Ways and Means schedules mark up of 1099 provision

The House and Senate each tried to nix the provision last year but Democrats and Republicans sparred over how to pay for the approximately $22 billion loss in revenue. 

The Senate’s amendment sets aside $44 billion in unused, previously appropriated funds to cover the repeal’s cost. 

President Obama’s fiscal year 2012 budget still contains a portion of the 1099 provision while eliminating the requirement for goods but retaining it for services.

The proposal is expected to raise about $10 billion over 10 years.

The National Federation of Independent Business blasted the new 1099 proposal as a “bait and switch.”

“We are disappointed that the president has not clearly heard what small businesses are saying,” NFIB senior vice president of Federal Public Policy Susan Eckerly said in a statement. “We at NFIB remain committed to helping the president and Congress understand the needs of small business as the budget process moves forward.”

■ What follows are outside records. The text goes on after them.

(** The backing file [.cache-runtime/stats.json]. *)
Inductive file : Type :=
  | NoFile                 (* [os.path.exists] is false *)
  | Unparsable             (* [json.load] raises [JSONDecodeError] *)
  | Parsed (j : json).     (* [json.load] returns [j] *)

(** One entry of [Stats._languages]. [prop] is the exact rational whose
    nearest double the code stores. *)
Record lang_entry : Type := LangEntry {
  l_size : Z;
  l_occurrences : Z;
  l_color : option string;
  l_prop : option Qc;
}.

Record world : Type := World {
  cache_file : file;
  clock : nat;                      (* instants elapsed; a request takes one *)
  rest_sent : list string;          (* paths given to [query_rest], oldest first *)
  overview_sent : list (option string * option string);
                                    (* (owned_cursor, contrib_cursor) of each
                                       [repos_overview] query, oldest first *)
  _name : option string;
  _stargazers : option Z;
  _forks : option Z;
  _languages : option (gmap string lang_entry);
  _repos : option (gset string);
  _lines_changed : option (json * json);
}.

Definition M (A : Type) : Type := world → outcome A * world.

Definition ret {A} (a : A) : M A := λ w, (Ret a, w).
Definition raise {A} (e : exn) : M A := λ w, (Raise e, w).
Definition bind {A B} (c : M A) (k : A → M B) : M B :=
  λ w, match c w with
       | (Ret a, w') => k a w'
       | (Raise e, w') => (Raise e, w')
       | (Diverge, w') => (Diverge, w')
       end.

Notation "'let*' x ':=' c 'in' k" := (bind c (λ x, k))
  (at level 10, x name, c at level 200, k at level 200, only parsing).
Notation "c ;;; k" := (bind c (λ _, k))
  (at level 100, k at level 200, right associativity, only parsing).

Definition get_world : M world := λ w, (Ret w, w).
Definition modify (f : world → world) : M unit := λ w, (Ret tt, f w).

(** Lift a partial read: [None] raises [e]. *)
Definition or_raise {A} (e : exn) (o : option A) : M A :=
  match o with Some a => ret a | None => raise e end.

An administration official said the scaled-down proposal isn’t as controversial as the healthcare reform law provision and has been proposed in the past. 

Still, the administration’s budget proposal has tax attorneys scratching their heads; the president himself criticized the healthcare law’s reporting requirement in his State of the Union address and the Senate has already voted to repeal it. The Ways and Means Committee is due to mark up the House version of repeal legislation on Thursday.  

The White House’s Office of Management and Budget explained the rationale in its Analytical Perspectives. 

“The administration recognizes the burden that this expanded information reporting provision will put on small businesses and proposes to repeal the provision,” the document says. “Instead, the administration proposes that a business be required to file an information return for payments for services or for determinable gains aggregating to $600 or more in a calendar year to a corporation (except a tax-exempt corporation); information returns would not be required for payments for property.” 

Julian Pecquet contributed to this story.